* _Problem to work on_
From the data below, retype exactly the lines starting with the one that contains "#[local] Open Scope string_scope." and ending with the one that contains "Definition DefaultTimeoutMs : Z", both included.
---------- Information given
(* ===== verification/Cache.v ===== *)
(** * The cache interface

    [internal/queue/cache/cache.go] and [internal/queue/pool/pool.go]: the
    pools, the lock types, the keys of the recovery state, the [Cache]
    interface as a class of operations, and the contract its implementations
    keep, stated on the pool each message is in. *)

From S2P Require Import Prelude Float64 Dtime Message.
#[local] Open Scope string_scope.
#[local] Open Scope Z_scope.

(** ** Definitions *)

Inductive PoolType := PRIMARY_POOL | PROCESSING_POOL | LOCK_ACK_POOL | LOCK_NACK_POOL.

Inductive LockType := LOCK_ACK | LOCK_NACK.

#[export] Instance PoolType_eq_dec : EqDecision PoolType.
Proof. solve_decision. Defined.

#[export] Instance LockType_eq_dec : EqDecision LockType.
Proof. solve_decision. Defined.

(** The text of a lock type, used in keys and audit reasons. *)
Definition LockType_string (t : LockType) : string :=
  match t with LOCK_ACK => "lock_ack" | LOCK_NACK => "lock_nack" end.

(** The pool of the messages locked with a lock type. *)
Definition lock_pool (t : LockType) : PoolType :=
  match t with LOCK_ACK => LOCK_ACK_POOL | LOCK_NACK => LOCK_NACK_POOL end.

Definition RECOVERY_RUNNING : string := "recovery".
Definition RECOVERY_FINISHED : string := "recovery_finished".
Definition RECOVERY_STORAGE_BREAKPOINT_KEY : string := "recovery_storage_breakpoint".
Definition RECOVERY_BREAKPOINT_KEY : string := "recovery_breakpoint".

(** [time.Duration(5 * time.Minute).Milliseconds()]. *)
Definition DefaultTimeoutMs : Z := Z.quot (5 * Minute) Millisecond.

(** The [Cache] interface.  Every method takes the state of the cache and
    gives the next one; the methods that read the clock or range over a map
    take the environment of the call, and the ones that can panic return an
    [outcome]. *)
Class Cache (C : Type) := {
  cache_MakeAvailable : Env -> Message -> C -> C * result bool;
  cache_IsProcessing : string -> string -> C -> result bool;
  cache_PullMessages : Env -> string -> Z -> option float64 -> option float64 -> Z -> C ->
    outcome (C * result (list string));
  cache_TimeoutMessages : Env -> string -> C -> C * result (list string);
  cache_LockMessage : Env -> Message -> LockType -> C -> C * result bool;
  cache_UnlockMessages : Env -> string -> LockType -> C -> C * result (list string);
  cache_ListQueues : Env -> string -> PoolType -> C -> outcome (result (list string));
  cache_Insert : Env -> string -> list Message -> C -> C * result (list string);
  cache_Remove : Env -> string -> list string -> C -> C * result Z;
  cache_Flush : Env -> C -> C;
  cache_Get : Env -> string -> C -> result string;
  cache_Set : Env -> string -> string -> C -> C * option error
}.

(** ** The contract *)

(** [moved w q ids p w']: the messages [ids] of queue [q] are now in pool [p]
    ([None]: in no pool) and every other message is where it was. *)
Definition moved (w : string -> string -> option PoolType) (q : string) (ids : list string)
    (p : option PoolType) (w' : string -> string -> option PoolType) : Prop :=
  forall q' id, w' q' id = if decide (q' = q /\ id ∈ ids) then p else w q' id.

Lemma moved_nil (w : string -> string -> option PoolType) q p : moved w q [] p w.
Proof. intros q' i. rewrite decide_False; [done|]. set_solver. Qed.

(** What an implementation of the interface promises to its clients: an
    invariant every operation keeps, and the moves of messages between pools
    each operation makes. *)
Class CacheSpec (C : Type) `{Cache C} := {
  cache_inv : C -> Prop;
  (** the pool a message of a queue is in *)
  where_is : C -> string -> string -> option PoolType;
  (** the value of a key *)
  cache_key : C -> string -> string;
  (** the messages whose operations fail without effect, if they fail *)
  cache_msg_ok : Message -> Prop;
  (** the number of messages one pull may ask for *)
  cache_pull_ok : Z -> Prop;

  spec_MakeAvailable : forall env m c c' b err,
    cache_inv c -> cache_MakeAvailable env m c = (c', (b, err)) ->
    cache_inv c' /\ (forall k, cache_key c' k = cache_key c k) /\
    (b = true -> err = None /\ where_is c (Queue m) (ID m) = Some PROCESSING_POOL) /\
    (err = None -> where_is c (Queue m) (ID m) = Some PROCESSING_POOL -> b = true) /\
    (err = None \/ cache_msg_ok m ->
     moved (where_is c) (Queue m) (if b then [ID m] else []) (Some PRIMARY_POOL) (where_is c'));

  spec_LockMessage : forall env m t c c' b err,
    cache_inv c -> cache_LockMessage env m t c = (c', (b, err)) ->
    cache_inv c' /\ (forall k, cache_key c' k = cache_key c k) /\
    (b = true -> err = None /\ where_is c (Queue m) (ID m) = Some PROCESSING_POOL) /\
    (err = None -> where_is c (Queue m) (ID m) = Some PROCESSING_POOL -> b = true) /\
    (err = None \/ cache_msg_ok m ->
     moved (where_is c) (Queue m) (if b then [ID m] else []) (Some (lock_pool t)) (where_is c'));

  spec_PullMessages : forall env q n minScore maxScore ackDeadlineMs c c' ids err,
    cache_inv c -> cache_pull_ok n ->
    cache_PullMessages env q n minScore maxScore ackDeadlineMs c = Ret (c', (ids, err)) ->
    cache_inv c' /\ (forall k, cache_key c' k = cache_key c k) /\
    NoDup ids /\ (0 < n -> Z.of_nat (length ids) <= n) /\
    Forall (fun id => where_is c q id = Some PRIMARY_POOL) ids /\
    moved (where_is c) q ids (Some PROCESSING_POOL) (where_is c');

  spec_TimeoutMessages : forall env q c c' ids err,
    cache_inv c -> cache_TimeoutMessages env q c = (c', (ids, err)) ->
    cache_inv c' /\ (forall k, cache_key c' k = cache_key c k) /\
    NoDup ids /\ Forall (fun id => where_is c q id = Some PROCESSING_POOL) ids /\
    moved (where_is c) q ids (Some PRIMARY_POOL) (where_is c');

  (** the messages unlocked, with their queues *)
  spec_UnlockMessages : forall env q t c c' ids err,
    cache_inv c -> cache_UnlockMessages env q t c = (c', (ids, err)) ->
    cache_inv c' /\ (forall k, cache_key c' k = cache_key c k) /\
    exists unlocked : list (string * string),
      ids = unlocked.*2 /\ NoDup unlocked /\
      Forall (fun x => where_is c x.1 x.2 = Some (lock_pool t)) unlocked /\
      forall q' id, where_is c' q' id =
        if decide ((q', id) ∈ unlocked) then Some PRIMARY_POOL else where_is c q' id;

  spec_Insert : forall env q ms c c' ids err,
    cache_inv c -> cache_Insert env q ms c = (c', (ids, err)) ->
    cache_inv c' /\ (forall k, cache_key c' k = cache_key c k) /\
    (forall id, id ∈ ids -> where_is c q id = None /\ id ∈ ID <$> ms) /\
    (err = None -> forall id, id ∈ ID <$> ms -> where_is c q id = None -> id ∈ ids) /\
    (err = None \/ Forall cache_msg_ok ms ->
     moved (where_is c) q ids (Some PRIMARY_POOL) (where_is c'));

  (** [gone]: the ids removed, all of them when there is no error *)
  spec_Remove : forall env q ids c c' n err,
    cache_inv c -> cache_Remove env q ids c = (c', (n, err)) ->
    cache_inv c' /\ (forall k, cache_key c' k = cache_key c k) /\
    exists gone, gone ⊆ ids /\ (err = None -> ids ⊆ gone) /\
      moved (where_is c) q gone None (where_is c');

  spec_Flush : forall env c, cache_inv c ->
    cache_inv (cache_Flush env c) /\
    (forall k, cache_key (cache_Flush env c) k = "") /\
    (forall q id, where_is (cache_Flush env c) q id = None);

  spec_Get : forall env k c v, cache_inv c -> cache_Get env k c = (v, None) -> v = cache_key c k;

  spec_Set : forall env k v c c',
    cache_inv c -> cache_Set env k v c = (c', None) ->
    cache_inv c' /\ (forall q id, where_is c' q id = where_is c q id) /\
    (forall k', cache_key c' k' = if decide (k' = k) then v else cache_key c k');

  spec_Set_error : forall env k v c c' e,
    cache_inv c -> cache_Set env k v c = (c', Some e) ->
    cache_inv c' /\ (forall q id, where_is c' q id = where_is c q id)
}.

(** ** Operations as data *)

Section Operations.
Context {C : Type} `{Cache C}.

(** The calls of the interface that change the state. *)
Inductive cache_op :=
  | OpMakeAvailable (m : Message)
  | OpLockMessage (m : Message) (t : LockType)
  | OpPullMessages (q : string) (n : Z) (minScore maxScore : option float64) (ackDeadlineMs : Z)
  | OpTimeoutMessages (q : string)
  | OpUnlockMessages (q : string) (t : LockType)
  | OpInsert (q : string) (ms : list Message)
  | OpRemove (q : string) (ids : list string)
  | OpSet (k v : string)
  | OpFlush.

Definition run_op (env : Env) (op : cache_op) (c : C) : outcome C :=
  match op with
  | OpMakeAvailable m => Ret (cache_MakeAvailable env m c).1
  | OpLockMessage m t => Ret (cache_LockMessage env m t c).1
  | OpPullMessages q n mn mx dl =>
      obind (cache_PullMessages env q n mn mx dl c) (fun r => Ret r.1)
  | OpTimeoutMessages q => Ret (cache_TimeoutMessages env q c).1
  | OpUnlockMessages q t => Ret (cache_UnlockMessages env q t c).1
  | OpInsert q ms => Ret (cache_Insert env q ms c).1
  | OpRemove q ids => Ret (cache_Remove env q ids c).1
  | OpSet k v => Ret (cache_Set env k v c).1
  | OpFlush => Ret (cache_Flush env c)
  end.

(** A history: calls in any order, each with its own environment. *)
Fixpoint run_ops (h : list (Env * cache_op)) (c : C) : outcome C :=
  match h with
  | [] => Ret c
  | (env, op) :: h' => obind (run_op env op c) (run_ops h')
  end.
End Operations.

(** The life cycle of a message: the moves between pools each operation may
    make for the message [id] of queue [q]. *)
Inductive life_step (q id : string) : cache_op -> option PoolType -> option PoolType -> Prop :=
  | life_stay op p : life_step q id op p p
  | life_insert ms : id ∈ ID <$> ms -> life_step q id (OpInsert q ms) None (Some PRIMARY_POOL)
  | life_pull n mn mx dl :
      life_step q id (OpPullMessages q n mn mx dl) (Some PRIMARY_POOL) (Some PROCESSING_POOL)
  | life_available m : Queue m = q -> ID m = id ->
      life_step q id (OpMakeAvailable m) (Some PROCESSING_POOL) (Some PRIMARY_POOL)
  | life_timeout : life_step q id (OpTimeoutMessages q) (Some PROCESSING_POOL) (Some PRIMARY_POOL)
  | life_lock m t : Queue m = q -> ID m = id ->
      life_step q id (OpLockMessage m t) (Some PROCESSING_POOL) (Some (lock_pool t))
  | life_unlock q' t : life_step q id (OpUnlockMessages q' t) (Some (lock_pool t)) (Some PRIMARY_POOL)
  | life_remove ids p : id ∈ ids -> life_step q id (OpRemove q ids) p None
  | life_flush p : life_step q id OpFlush p None.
--------------------
* _Answer space_
#[local] Open Scope string_scope.
#[local] Open Scope Z_scope.

(** ** Definitions *)

Inductive PoolType := PRIMARY_POOL | PROCESSING_POOL | LOCK_ACK_POOL | LOCK_NACK_POOL.

Inductive LockType := LOCK_ACK | LOCK_NACK.

#[export] Instance PoolType_eq_dec : EqDecision PoolType.
Proof. solve_decision. Defined.

#[export] Instance LockType_eq_dec : EqDecision LockType.
Proof. solve_decision. Defined.

(** The text of a lock type, used in keys and audit reasons. *)
Definition LockType_string (t : LockType) : string :=
  match t with LOCK_ACK => "lock_ack" | LOCK_NACK => "lock_nack" end.

(** The pool of the messages locked with a lock type. *)
Definition lock_pool (t : LockType) : PoolType :=
  match t with LOCK_ACK => LOCK_ACK_POOL | LOCK_NACK => LOCK_NACK_POOL end.

Definition RECOVERY_RUNNING : string := "recovery".
Definition RECOVERY_FINISHED : string := "recovery_finished".
Definition RECOVERY_STORAGE_BREAKPOINT_KEY : string := "recovery_storage_breakpoint".
Definition RECOVERY_BREAKPOINT_KEY : string := "recovery_breakpoint".

(** [time.Duration(5 * time.Minute).Milliseconds()]. *)
Definition DefaultTimeoutMs : Z := Z.quot (5 * Minute) Millisecond.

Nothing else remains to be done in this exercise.